### WHAT IS REQUIRED:
Give back exactly the stretch of data below from the line holding "(* ===== verification/CLib.v ===== *)" through the line holding "let v := match t with", both ends included, and leave the remaining lines out.

### MATERIAL PROVIDED:
------------
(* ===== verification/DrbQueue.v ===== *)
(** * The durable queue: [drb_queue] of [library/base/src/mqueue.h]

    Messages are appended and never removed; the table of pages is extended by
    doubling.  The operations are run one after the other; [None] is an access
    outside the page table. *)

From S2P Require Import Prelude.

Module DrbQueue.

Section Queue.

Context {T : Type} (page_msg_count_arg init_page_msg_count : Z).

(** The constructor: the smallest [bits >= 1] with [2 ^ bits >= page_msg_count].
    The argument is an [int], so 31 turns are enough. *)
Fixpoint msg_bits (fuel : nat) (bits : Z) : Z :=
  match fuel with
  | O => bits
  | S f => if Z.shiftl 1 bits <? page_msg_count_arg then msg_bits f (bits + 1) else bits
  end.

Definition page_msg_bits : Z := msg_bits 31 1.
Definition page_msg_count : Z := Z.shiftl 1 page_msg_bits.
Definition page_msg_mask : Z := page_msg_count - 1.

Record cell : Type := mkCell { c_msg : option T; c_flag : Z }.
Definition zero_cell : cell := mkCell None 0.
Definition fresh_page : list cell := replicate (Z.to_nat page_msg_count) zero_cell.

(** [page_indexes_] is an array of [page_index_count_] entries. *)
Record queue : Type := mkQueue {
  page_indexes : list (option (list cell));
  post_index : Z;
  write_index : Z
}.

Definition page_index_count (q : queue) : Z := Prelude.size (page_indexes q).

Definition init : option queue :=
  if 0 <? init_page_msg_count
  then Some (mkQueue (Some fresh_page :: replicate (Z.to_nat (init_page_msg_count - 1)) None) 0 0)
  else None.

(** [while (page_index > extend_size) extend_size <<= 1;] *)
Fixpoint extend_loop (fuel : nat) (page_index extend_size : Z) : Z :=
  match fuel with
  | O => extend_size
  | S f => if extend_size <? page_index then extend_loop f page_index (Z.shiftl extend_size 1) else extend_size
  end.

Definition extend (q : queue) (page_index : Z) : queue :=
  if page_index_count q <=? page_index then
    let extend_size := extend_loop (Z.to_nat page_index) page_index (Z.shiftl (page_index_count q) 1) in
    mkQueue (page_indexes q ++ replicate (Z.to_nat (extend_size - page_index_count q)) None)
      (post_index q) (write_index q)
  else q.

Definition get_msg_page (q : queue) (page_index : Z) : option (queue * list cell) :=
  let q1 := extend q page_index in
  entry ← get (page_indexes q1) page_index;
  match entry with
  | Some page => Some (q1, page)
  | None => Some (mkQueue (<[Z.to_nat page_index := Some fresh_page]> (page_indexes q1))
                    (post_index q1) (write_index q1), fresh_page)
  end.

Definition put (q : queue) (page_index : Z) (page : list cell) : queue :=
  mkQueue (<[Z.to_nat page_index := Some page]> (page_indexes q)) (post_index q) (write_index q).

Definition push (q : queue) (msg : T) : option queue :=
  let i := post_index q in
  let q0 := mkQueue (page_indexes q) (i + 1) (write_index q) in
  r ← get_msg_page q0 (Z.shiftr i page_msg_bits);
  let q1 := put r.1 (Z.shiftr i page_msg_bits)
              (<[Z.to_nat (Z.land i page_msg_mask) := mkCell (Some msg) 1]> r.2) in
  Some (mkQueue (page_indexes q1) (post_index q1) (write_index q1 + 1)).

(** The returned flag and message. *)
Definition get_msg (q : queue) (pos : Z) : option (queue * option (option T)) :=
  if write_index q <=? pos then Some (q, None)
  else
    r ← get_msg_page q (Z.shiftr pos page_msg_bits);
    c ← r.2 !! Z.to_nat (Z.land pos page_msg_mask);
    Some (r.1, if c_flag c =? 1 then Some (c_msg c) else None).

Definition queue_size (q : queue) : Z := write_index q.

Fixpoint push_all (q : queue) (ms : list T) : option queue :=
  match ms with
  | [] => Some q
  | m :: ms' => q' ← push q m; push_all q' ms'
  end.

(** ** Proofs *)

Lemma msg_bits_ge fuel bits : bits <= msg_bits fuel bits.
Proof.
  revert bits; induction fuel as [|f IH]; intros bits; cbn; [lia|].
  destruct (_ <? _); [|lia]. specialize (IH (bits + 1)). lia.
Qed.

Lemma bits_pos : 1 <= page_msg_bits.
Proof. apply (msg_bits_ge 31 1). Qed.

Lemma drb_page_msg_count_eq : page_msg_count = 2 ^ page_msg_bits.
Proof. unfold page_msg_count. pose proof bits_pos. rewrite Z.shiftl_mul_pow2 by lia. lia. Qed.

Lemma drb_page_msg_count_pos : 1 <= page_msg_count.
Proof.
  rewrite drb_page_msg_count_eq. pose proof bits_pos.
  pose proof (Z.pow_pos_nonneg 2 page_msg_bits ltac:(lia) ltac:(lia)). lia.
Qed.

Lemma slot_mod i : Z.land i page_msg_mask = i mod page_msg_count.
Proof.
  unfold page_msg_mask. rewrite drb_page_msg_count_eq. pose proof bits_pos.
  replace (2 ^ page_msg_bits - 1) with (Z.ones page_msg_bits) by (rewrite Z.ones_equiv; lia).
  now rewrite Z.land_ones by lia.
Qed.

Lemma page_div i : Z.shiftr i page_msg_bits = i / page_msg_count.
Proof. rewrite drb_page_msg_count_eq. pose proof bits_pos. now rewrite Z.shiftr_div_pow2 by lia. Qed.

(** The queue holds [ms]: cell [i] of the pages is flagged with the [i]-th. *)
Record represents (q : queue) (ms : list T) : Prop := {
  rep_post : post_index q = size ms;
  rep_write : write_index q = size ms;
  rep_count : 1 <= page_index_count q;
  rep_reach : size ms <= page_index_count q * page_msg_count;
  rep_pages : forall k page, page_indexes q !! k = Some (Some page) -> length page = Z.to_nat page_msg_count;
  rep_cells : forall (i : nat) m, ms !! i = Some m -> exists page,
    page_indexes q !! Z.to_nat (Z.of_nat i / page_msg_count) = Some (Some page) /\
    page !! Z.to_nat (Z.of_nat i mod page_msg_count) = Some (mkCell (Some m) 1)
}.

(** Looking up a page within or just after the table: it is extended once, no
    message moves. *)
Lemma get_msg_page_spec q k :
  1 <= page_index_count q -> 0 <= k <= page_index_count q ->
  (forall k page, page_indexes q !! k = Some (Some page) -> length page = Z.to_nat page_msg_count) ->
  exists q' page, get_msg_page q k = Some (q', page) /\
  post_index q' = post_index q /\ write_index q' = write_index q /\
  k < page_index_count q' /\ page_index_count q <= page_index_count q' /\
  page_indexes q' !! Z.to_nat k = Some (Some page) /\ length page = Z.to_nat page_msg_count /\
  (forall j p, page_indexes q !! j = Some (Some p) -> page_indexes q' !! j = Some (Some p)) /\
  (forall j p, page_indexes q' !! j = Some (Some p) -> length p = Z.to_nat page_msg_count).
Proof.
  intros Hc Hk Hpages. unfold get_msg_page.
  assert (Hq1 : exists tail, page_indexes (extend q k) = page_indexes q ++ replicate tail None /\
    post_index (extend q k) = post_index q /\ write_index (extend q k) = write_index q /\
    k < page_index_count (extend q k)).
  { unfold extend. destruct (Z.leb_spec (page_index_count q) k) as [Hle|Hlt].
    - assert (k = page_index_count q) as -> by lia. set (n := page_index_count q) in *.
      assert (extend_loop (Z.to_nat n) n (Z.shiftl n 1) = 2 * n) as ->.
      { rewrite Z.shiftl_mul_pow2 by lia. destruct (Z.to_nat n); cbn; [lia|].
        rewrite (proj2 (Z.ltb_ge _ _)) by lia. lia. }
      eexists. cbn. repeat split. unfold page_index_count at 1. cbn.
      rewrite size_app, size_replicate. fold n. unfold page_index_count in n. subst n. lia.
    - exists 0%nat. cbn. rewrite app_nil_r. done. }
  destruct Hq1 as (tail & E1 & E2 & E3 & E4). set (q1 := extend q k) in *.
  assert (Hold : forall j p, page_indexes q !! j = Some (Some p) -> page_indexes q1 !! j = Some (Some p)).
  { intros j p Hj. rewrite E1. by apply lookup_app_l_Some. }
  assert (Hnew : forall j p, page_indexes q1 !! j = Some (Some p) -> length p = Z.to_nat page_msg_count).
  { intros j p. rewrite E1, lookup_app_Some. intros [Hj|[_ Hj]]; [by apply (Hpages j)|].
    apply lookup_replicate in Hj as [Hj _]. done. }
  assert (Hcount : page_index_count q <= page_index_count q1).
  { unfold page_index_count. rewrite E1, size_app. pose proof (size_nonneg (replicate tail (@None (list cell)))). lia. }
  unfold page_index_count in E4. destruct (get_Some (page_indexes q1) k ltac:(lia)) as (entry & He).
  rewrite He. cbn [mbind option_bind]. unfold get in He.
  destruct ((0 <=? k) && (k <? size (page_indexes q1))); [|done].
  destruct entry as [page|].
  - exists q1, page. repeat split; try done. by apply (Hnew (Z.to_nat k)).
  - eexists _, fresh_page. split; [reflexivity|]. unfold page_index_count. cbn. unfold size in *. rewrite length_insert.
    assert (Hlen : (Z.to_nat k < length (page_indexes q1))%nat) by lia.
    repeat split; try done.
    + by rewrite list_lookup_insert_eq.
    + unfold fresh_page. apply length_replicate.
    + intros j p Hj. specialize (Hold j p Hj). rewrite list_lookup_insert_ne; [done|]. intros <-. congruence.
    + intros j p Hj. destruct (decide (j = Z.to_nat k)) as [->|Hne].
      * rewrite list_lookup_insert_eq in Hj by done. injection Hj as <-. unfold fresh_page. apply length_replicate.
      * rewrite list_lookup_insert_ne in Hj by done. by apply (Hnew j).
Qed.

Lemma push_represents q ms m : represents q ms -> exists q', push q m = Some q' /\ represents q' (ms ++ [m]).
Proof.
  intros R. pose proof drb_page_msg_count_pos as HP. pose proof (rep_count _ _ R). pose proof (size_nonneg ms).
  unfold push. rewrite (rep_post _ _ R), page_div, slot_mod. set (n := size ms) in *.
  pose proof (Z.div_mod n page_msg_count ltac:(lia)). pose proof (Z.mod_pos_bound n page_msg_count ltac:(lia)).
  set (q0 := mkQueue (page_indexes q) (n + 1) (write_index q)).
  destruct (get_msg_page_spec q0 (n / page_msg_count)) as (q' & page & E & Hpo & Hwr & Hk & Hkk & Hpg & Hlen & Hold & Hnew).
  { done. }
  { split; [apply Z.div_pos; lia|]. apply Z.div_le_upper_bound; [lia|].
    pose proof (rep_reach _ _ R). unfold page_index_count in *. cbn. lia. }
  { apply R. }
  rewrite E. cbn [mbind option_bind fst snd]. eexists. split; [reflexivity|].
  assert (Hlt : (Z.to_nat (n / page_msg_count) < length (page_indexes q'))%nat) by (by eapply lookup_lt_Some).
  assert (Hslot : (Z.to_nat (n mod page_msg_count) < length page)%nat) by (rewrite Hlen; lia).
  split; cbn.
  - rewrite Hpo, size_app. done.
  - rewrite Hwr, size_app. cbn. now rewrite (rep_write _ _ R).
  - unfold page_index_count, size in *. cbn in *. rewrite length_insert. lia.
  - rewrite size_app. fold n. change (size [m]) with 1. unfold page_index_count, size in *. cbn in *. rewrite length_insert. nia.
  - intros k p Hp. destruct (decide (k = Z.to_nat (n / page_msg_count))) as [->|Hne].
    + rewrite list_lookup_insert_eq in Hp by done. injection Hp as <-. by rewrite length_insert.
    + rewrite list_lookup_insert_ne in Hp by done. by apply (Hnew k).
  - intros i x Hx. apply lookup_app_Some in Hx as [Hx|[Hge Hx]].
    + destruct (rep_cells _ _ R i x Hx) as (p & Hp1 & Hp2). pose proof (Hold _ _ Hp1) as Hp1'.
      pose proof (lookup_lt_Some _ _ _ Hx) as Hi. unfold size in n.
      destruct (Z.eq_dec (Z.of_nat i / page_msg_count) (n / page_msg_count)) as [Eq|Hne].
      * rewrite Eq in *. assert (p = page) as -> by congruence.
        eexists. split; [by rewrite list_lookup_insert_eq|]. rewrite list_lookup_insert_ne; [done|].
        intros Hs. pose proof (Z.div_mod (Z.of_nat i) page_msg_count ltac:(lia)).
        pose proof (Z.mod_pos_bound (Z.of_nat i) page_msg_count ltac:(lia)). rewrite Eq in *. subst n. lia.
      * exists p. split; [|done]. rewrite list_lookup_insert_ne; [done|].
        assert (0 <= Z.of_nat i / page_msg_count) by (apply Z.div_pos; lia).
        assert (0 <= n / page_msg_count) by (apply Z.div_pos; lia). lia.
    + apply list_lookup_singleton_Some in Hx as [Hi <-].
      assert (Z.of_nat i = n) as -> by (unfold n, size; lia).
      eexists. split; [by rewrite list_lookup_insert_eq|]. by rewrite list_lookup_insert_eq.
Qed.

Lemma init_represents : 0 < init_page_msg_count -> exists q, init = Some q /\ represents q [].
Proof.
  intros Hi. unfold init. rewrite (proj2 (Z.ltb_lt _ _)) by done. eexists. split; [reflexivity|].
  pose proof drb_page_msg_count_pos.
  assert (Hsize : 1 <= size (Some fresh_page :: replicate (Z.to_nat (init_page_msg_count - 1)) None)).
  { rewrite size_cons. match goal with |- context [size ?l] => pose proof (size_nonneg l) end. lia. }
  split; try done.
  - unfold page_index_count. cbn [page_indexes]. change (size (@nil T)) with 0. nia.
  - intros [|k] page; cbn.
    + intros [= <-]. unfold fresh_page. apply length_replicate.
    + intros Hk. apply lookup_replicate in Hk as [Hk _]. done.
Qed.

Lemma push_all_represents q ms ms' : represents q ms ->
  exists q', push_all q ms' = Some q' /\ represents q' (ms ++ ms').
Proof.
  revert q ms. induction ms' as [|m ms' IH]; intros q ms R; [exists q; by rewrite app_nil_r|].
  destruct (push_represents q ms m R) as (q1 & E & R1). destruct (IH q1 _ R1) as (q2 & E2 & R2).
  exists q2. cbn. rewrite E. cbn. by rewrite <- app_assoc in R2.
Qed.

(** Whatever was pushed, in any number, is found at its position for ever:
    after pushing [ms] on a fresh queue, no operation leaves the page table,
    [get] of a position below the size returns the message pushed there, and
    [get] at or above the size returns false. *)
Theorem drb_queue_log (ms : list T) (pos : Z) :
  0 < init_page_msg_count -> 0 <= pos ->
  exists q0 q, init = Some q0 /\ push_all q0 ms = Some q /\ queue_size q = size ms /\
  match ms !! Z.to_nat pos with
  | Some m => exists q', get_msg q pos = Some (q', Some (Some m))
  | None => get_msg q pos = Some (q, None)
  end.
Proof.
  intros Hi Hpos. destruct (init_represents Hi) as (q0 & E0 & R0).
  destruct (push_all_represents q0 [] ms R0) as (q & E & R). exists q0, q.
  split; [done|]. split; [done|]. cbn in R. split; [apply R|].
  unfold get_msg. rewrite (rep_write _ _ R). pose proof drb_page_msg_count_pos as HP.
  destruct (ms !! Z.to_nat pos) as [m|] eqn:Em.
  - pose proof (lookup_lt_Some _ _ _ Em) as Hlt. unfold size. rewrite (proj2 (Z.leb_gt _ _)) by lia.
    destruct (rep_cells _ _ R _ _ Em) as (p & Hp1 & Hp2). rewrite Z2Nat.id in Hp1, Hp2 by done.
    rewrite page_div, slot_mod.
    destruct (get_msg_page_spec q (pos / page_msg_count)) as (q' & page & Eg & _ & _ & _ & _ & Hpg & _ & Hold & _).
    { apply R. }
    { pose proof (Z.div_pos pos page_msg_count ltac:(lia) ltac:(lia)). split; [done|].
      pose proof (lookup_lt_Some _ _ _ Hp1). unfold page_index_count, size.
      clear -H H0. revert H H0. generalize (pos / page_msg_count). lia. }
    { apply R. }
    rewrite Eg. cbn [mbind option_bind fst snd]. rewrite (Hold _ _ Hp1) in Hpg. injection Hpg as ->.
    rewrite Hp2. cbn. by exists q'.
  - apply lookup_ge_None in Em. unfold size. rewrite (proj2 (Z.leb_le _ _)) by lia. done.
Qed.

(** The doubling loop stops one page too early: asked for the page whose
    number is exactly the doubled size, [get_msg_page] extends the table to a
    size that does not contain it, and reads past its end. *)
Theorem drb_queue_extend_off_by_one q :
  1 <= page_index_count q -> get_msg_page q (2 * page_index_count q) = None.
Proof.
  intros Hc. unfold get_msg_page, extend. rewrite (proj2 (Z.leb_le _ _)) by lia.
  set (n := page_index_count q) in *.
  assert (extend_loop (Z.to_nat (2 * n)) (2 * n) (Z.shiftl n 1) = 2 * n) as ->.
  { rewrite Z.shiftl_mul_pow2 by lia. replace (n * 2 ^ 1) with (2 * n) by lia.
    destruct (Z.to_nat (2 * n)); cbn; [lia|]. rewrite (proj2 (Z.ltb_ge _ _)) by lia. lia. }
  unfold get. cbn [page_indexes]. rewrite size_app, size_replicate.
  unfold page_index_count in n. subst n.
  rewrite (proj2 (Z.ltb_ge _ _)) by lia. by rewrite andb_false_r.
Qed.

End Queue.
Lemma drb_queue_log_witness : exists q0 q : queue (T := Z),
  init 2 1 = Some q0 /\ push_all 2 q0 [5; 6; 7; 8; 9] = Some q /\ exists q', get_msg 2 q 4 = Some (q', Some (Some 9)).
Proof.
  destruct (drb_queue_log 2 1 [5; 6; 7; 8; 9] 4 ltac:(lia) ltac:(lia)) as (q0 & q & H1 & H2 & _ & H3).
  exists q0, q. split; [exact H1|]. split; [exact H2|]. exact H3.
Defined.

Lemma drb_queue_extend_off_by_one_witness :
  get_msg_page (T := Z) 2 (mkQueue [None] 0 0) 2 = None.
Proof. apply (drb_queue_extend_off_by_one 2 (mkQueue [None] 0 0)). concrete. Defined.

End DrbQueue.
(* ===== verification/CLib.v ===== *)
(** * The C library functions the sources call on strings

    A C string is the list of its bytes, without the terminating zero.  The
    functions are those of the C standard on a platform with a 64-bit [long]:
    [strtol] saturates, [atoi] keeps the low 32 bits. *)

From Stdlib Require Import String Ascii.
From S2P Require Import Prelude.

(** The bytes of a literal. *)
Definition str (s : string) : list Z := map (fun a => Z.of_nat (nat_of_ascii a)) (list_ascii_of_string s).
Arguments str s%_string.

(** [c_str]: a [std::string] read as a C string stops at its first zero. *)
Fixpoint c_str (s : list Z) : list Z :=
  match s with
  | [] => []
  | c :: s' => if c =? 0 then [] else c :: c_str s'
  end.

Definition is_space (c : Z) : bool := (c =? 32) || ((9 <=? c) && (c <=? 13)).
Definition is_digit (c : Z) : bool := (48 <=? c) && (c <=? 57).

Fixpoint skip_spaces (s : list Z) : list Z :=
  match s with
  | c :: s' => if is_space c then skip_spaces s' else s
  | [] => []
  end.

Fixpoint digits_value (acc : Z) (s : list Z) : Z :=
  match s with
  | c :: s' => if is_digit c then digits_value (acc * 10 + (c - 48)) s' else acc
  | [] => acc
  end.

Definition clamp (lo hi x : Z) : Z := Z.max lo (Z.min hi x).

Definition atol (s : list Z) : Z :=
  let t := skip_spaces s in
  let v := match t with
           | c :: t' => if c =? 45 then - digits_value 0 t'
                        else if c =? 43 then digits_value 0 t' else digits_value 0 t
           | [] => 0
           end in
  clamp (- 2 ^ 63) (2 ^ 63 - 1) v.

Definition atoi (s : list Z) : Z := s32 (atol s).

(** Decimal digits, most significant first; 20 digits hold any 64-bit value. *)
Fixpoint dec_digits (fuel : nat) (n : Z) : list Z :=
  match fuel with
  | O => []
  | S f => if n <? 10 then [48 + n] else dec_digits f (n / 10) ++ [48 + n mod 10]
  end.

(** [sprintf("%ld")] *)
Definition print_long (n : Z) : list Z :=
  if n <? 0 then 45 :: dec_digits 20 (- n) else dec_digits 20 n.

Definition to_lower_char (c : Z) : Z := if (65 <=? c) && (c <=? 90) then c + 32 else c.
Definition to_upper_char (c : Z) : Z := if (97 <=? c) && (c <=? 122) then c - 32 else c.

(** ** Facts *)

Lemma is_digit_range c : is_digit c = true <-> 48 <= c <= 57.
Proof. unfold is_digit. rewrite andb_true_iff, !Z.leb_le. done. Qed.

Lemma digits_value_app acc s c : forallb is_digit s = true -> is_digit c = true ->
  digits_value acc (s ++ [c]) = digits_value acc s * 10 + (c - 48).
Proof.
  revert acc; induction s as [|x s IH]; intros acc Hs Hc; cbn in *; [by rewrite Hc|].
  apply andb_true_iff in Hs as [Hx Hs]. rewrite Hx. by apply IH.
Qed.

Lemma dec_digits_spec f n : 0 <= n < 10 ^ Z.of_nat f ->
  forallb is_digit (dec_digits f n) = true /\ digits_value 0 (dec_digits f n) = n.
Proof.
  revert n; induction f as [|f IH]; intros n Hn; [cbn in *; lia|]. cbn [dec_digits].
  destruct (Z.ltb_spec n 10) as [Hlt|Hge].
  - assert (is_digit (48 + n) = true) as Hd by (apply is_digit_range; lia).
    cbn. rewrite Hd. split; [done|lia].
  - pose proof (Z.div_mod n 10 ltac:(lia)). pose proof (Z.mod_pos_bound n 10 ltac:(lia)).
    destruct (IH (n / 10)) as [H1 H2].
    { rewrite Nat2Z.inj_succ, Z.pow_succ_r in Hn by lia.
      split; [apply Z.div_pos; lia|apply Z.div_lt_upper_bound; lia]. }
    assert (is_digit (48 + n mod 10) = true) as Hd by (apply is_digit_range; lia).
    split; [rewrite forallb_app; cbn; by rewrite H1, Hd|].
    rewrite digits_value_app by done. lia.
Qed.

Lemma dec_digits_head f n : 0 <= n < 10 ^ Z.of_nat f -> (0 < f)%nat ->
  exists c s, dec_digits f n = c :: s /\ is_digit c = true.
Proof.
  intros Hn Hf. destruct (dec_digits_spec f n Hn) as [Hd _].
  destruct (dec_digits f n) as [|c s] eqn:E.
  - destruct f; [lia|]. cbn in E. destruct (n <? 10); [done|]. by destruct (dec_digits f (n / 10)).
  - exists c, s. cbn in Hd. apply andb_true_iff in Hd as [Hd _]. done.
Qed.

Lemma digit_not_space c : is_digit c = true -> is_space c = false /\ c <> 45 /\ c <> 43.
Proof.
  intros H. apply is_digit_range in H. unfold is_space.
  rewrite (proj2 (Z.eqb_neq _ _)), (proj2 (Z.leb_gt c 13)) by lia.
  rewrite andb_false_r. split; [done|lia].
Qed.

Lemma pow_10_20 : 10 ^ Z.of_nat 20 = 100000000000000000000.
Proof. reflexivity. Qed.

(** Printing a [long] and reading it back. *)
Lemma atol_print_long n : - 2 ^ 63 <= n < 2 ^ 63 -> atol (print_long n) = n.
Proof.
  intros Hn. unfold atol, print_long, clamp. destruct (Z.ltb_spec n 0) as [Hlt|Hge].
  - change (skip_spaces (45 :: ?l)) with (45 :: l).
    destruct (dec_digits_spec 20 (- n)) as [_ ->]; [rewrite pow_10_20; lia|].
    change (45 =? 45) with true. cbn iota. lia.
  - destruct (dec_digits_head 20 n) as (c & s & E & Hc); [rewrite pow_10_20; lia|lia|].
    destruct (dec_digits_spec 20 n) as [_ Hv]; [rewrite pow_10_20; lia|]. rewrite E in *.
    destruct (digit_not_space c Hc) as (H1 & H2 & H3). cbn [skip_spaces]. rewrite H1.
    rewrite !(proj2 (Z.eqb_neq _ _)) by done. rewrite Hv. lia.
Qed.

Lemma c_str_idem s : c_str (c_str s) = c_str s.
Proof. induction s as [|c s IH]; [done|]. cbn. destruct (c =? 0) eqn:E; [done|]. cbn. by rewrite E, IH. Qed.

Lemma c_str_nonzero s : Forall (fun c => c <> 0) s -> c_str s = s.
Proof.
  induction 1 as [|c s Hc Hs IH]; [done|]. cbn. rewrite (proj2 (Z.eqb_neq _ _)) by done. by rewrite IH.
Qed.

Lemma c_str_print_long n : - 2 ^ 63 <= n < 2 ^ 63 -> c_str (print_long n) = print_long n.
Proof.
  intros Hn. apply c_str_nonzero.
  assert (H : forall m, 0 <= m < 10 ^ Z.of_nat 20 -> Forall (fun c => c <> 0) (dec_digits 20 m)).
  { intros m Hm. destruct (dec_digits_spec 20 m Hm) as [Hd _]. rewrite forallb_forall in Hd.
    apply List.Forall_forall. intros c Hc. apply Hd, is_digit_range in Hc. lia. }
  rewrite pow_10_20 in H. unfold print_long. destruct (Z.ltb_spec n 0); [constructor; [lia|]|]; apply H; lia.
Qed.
------------
### WRITTEN SOLUTION:
(* ===== verification/CLib.v ===== *)
(** * The C library functions the sources call on strings

    A C string is the list of its bytes, without the terminating zero.  The
    functions are those of the C standard on a platform with a 64-bit [long]:
    [strtol] saturates, [atoi] keeps the low 32 bits. *)

From Stdlib Require Import String Ascii.
From S2P Require Import Prelude.

(** The bytes of a literal. *)
Definition str (s : string) : list Z := map (fun a => Z.of_nat (nat_of_ascii a)) (list_ascii_of_string s).
Arguments str s%_string.

(** [c_str]: a [std::string] read as a C string stops at its first zero. *)
Fixpoint c_str (s : list Z) : list Z :=
  match s with
  | [] => []
  | c :: s' => if c =? 0 then [] else c :: c_str s'
  end.

Definition is_space (c : Z) : bool := (c =? 32) || ((9 <=? c) && (c <=? 13)).
Definition is_digit (c : Z) : bool := (48 <=? c) && (c <=? 57).

Fixpoint skip_spaces (s : list Z) : list Z :=
  match s with
  | c :: s' => if is_space c then skip_spaces s' else s
  | [] => []
  end.

Fixpoint digits_value (acc : Z) (s : list Z) : Z :=
  match s with
  | c :: s' => if is_digit c then digits_value (acc * 10 + (c - 48)) s' else acc
  | [] => acc
  end.

Definition clamp (lo hi x : Z) : Z := Z.max lo (Z.min hi x).

Definition atol (s : list Z) : Z :=
  let t := skip_spaces s in
  let v := match t with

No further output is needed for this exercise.